Ya se sabe que uno de los negocios más prósperos de la actualidad es la importación/exportación de pelo. Containers rebosantes de pelos crudos –principalmente hindúes, pero también chinos (ambos, parece, de altísima calidad)- cruzan los océanos para una industria de la cual tal vez ni Donald ni Hillary se hayan enterado del todo, preocupados como están por la segunda enmienda, por el aborto, por los migrantes y los muros más o menos perforados, entre otros temas, todos ellos, seguramente, vitalmente estratégicos para la principal nación del mundo.

Podría suponerse que las miradas de los millones de espectadores de las coberturas mediáticas globales de los debates abandonaron, quizá, su clásico eje -profusamente estudiado por los semiólogos- y se convirtieron, ellas mismas, en un rulo de ida y vuelta por esos pelos de unos candidatos de los cuales próximamente, uno de ellos, representará al poder global. Los pelos fueron, así, el gran interpretante de estos debates.

En el caso de Trump, su peinado matizado revela la cabeza de una historia oscura que no se puede tapar del todo, porque no alcanza. Apenas unos finísimos cabellos cuasi rubios acuden a las artes de la peluquería para intentar un simulacro del patetismo del poder salvaje de las corporaciones. En el caso de Hillary, su peinado endurecido, inconmovible, no deja escapar ninguna rebelión de algún cabello que quisiera, ahí, sacudirse por un rato del poder.
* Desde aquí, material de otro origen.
(** ** Runs *)

Fixpoint chat_run (ls : list chat_label) (s : server) : option server :=
  match ls with [] => Some s | l :: ls => s ← chat_step l s; chat_run ls s end.
Lemma chat_run_app ls ls' s s' : chat_run ls s = Some s' → chat_run (ls ++ ls') s = chat_run ls' s'.
Proof.
  revert s. induction ls as [|l ls IH]; intros s; cbn; [by intros [= ->]|]. destruct (chat_step l s); cbn; [apply IH|done].
Qed.
Lemma chat_run_reachable q ls s s' : chat_reachable q s → chat_run ls s = Some s' → chat_reachable q s'.
Proof.
  revert s. induction ls as [|l ls IH]; intros s Hs; cbn; [by intros [= <-]|].
  destruct (chat_step l s) as [s1|] eqn:Hl; cbn; [|done]. apply IH. by econstructor.
Qed.
Lemma phase_update k f s : phase_of k (update k f s) = (λ c, phase (f c)) <$> heap s !! k.
Proof.
  unfold phase_of. rewrite heap_update, bool_decide_true by done. by destruct (heap s !! k).
Qed.
Lemma phase_update_ne k k' f s : k ≠ k' → phase_of k (update k' f s) = phase_of k s.
Proof. intros Hne. unfold phase_of. by rewrite heap_update, bool_decide_false. Qed.

(** What is closed stays closed; [ks] are closed one after the other. *)
Lemma close_one k ks s : done s = true → loop s = ClosingClients (k :: ks) → is_Some (heap s !! k) →
  ∃ ls s', chat_run ls s = Some s' ∧ done s' = true ∧ loop s' = ClosingClients ks ∧ phase_of k s' = Some Closed
    ∧ (∀ j, is_Some (heap s' !! j) ↔ is_Some (heap s !! j))
    ∧ ∀ j, phase_of j s = Some Closed → phase_of j s' = Some Closed.
Proof.
  intros Hd Hl [c Hc]. destruct (phase c) eqn:Hp.
  - exists [CCloseNext; CForget k; CCloseNext]. set (s1 := update k (set_phase Closing) s).
    set (s2 := update k (set_phase Closed) s1). exists (set_loop (ClosingClients ks) s2).
    assert (phase_of k s = Some Open) as Hps by (unfold phase_of; rewrite Hc; cbn; by rewrite Hp).
    assert (phase_of k s1 = Some Closing) as Hps1 by (subst s1; rewrite phase_update, Hc; done).
    assert (phase_of k s2 = Some Closed) as Hps2.
    { subst s2. rewrite phase_update. subst s1. rewrite heap_update, bool_decide_true, Hc by done. done. }
    assert (chat_step CCloseNext s = Some s1) as H1.
    { cbn. rewrite Hl, Hps. unfold begin_close. by rewrite Hc, bool_decide_true. }
    assert (chat_step (CForget k) s1 = Some s2) as H2.
    { cbn. rewrite Hps1, bool_decide_true by done. cbn. by rewrite Hd. }
    assert (chat_step CCloseNext s2 = Some (set_loop (ClosingClients ks) s2)) as H3 by (cbn; by rewrite Hl, Hps2).
    cbn [chat_run]. rewrite H1. cbn [mbind option_bind]. rewrite H2. cbn [mbind option_bind]. rewrite H3.
    split_and!; try done.
    + intros j. change (heap (set_loop _ s2)) with (heap s2). subst s2 s1. rewrite !heap_update.
      case_bool_decide; [subst|done]. by rewrite !fmap_is_Some.
    + intros j Hj. change (phase_of j s2 = Some Closed). destruct (decide (j = k)) as [->|Hne]; [done|].
      subst s2 s1. by rewrite !phase_update_ne.
  - exists [CForget k; CCloseNext]. set (s2 := update k (set_phase Closed) s). exists (set_loop (ClosingClients ks) s2).
    assert (phase_of k s = Some Closing) as Hps by (unfold phase_of; rewrite Hc; cbn; by rewrite Hp).
    assert (phase_of k s2 = Some Closed) as Hps2 by (subst s2; rewrite phase_update, Hc; done).
    assert (chat_step (CForget k) s = Some s2) as H2.
    { cbn. rewrite Hps, bool_decide_true by done. cbn. by rewrite Hd. }
    assert (chat_step CCloseNext s2 = Some (set_loop (ClosingClients ks) s2)) as H3 by (cbn; by rewrite Hl, Hps2).
    cbn [chat_run]. rewrite H2. cbn [mbind option_bind]. rewrite H3. split_and!; try done.
    + intros j. change (heap (set_loop _ s2)) with (heap s2). subst s2. rewrite !heap_update.
      case_bool_decide; [subst|done]. by rewrite !fmap_is_Some.
    + intros j Hj. change (phase_of j s2 = Some Closed). destruct (decide (j = k)) as [->|Hne]; [done|].
      subst s2. by rewrite !phase_update_ne.
  - exists [CCloseNext], (set_loop (ClosingClients ks) s).
    assert (phase_of k s = Some Closed) as Hps by (unfold phase_of; rewrite Hc; cbn; by rewrite Hp).
    split_and!; try done. cbn. by rewrite Hl, Hps.
Qed.
Lemma close_list ks s : done s = true → loop s = ClosingClients ks → Forall (λ k, is_Some (heap s !! k)) ks →
  ∃ ls s', chat_run ls s = Some s' ∧ loop s' = Stopped ∧ Forall (λ k, phase_of k s' = Some Closed) ks
    ∧ ∀ j, phase_of j s = Some Closed → phase_of j s' = Some Closed.
Proof.
  revert s. induction ks as [|k ks IH]; intros s Hd Hl Hks.
  - exists [CCloseNext], (set_loop Stopped s). split_and!; try done. cbn. by rewrite Hl.
  - apply Forall_cons in Hks as [Hk Hks]. destruct (close_one k ks s Hd Hl Hk) as (ls1&s1&Hr1&Hd1&Hl1&Hk1&Hheap&Hkeep).
    destruct (IH s1 Hd1 Hl1) as (ls2&s2&Hr2&Hl2&Hks2&Hkeep2).
    { eapply Forall_impl; [exact Hks|]. intros j. by rewrite Hheap. }
    exists (ls1 ++ ls2)%list, s2. rewrite (chat_run_app _ _ _ _ Hr1). split_and!; try done; [|by eauto].
    constructor; [by apply Hkeep2|done].
Qed.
Más cerca de la imaginería bienpensante de Betty Crocker que de los habituales pelos volados de una Ángela Merkel, por ejemplo, el peinado de Hillary se coloca en una buscada afinidad con las prolijas señoras del mito del american way of life, que desde por lo menos la década del 50 viene traccionando al sueño americano.

En ambos, el viejo spray, el fijador, fue protagonista: pelos duros, inconmovibles, fijados a una estética kitsch que se moduló de manera diferenciada en cada caso, pero, en ambos, develando un fijismo innegociable de las posturas del gran país del norte. El peluquín natural de Trump enmarcó una gestualidad historietística que Alec Baldwin aprovechó con maestría en su interpretación de Saturday Night Live luego del segundo debate.

Kate McKinnon también supo captar el espesor significante de esa prolija media sonrisa en carmesí de Hillary -pocas veces atrapada por la carcajada-, la cual hizo con su peinado un sintagma que no podía ocultar su profundo malestar en una contienda indecible. Es que lo de Trump es lo que conviene a una mediatización mundial cuya espectacularización discurrió entre la televisión y twitter, ambos develando, con una instantaneidad inusitada, el simulacro de los rituales de la representación.

La cobertura del ceremonial de los debates presidenciales del imperio se jugó entre la burla y la ridiculización del cinismo blando y kitsch del conservador, y del conservadurismo rígido de la demócrata. La paradoja democrática circuló como parodia por los medios y las redes, en un loop sinestésico con los espectadores globales.

Las frases delirantes de Trump y la corrección planificada de Hillary, con sus peinados y su spray, fueron tema de los innumerables memes de la BBC, del Washington Post, del New York Times, entre otros. El salto a la fama y la viralización de Ken Bone como nuestro representante del pueblo en el segundo debate, con su bigote y su pullover colorado, entró en sintonía con el personaje de Putin haciendo cola para votar en un capítulo de Los Simpson.

Así de amenizada se jugó esta campaña. Pero lo cierto es que para las nasty-women y los bad-hombres del planeta no parece ser, lo que se viene, muy divertido. Seguramente se nos seguirán volando los pelos.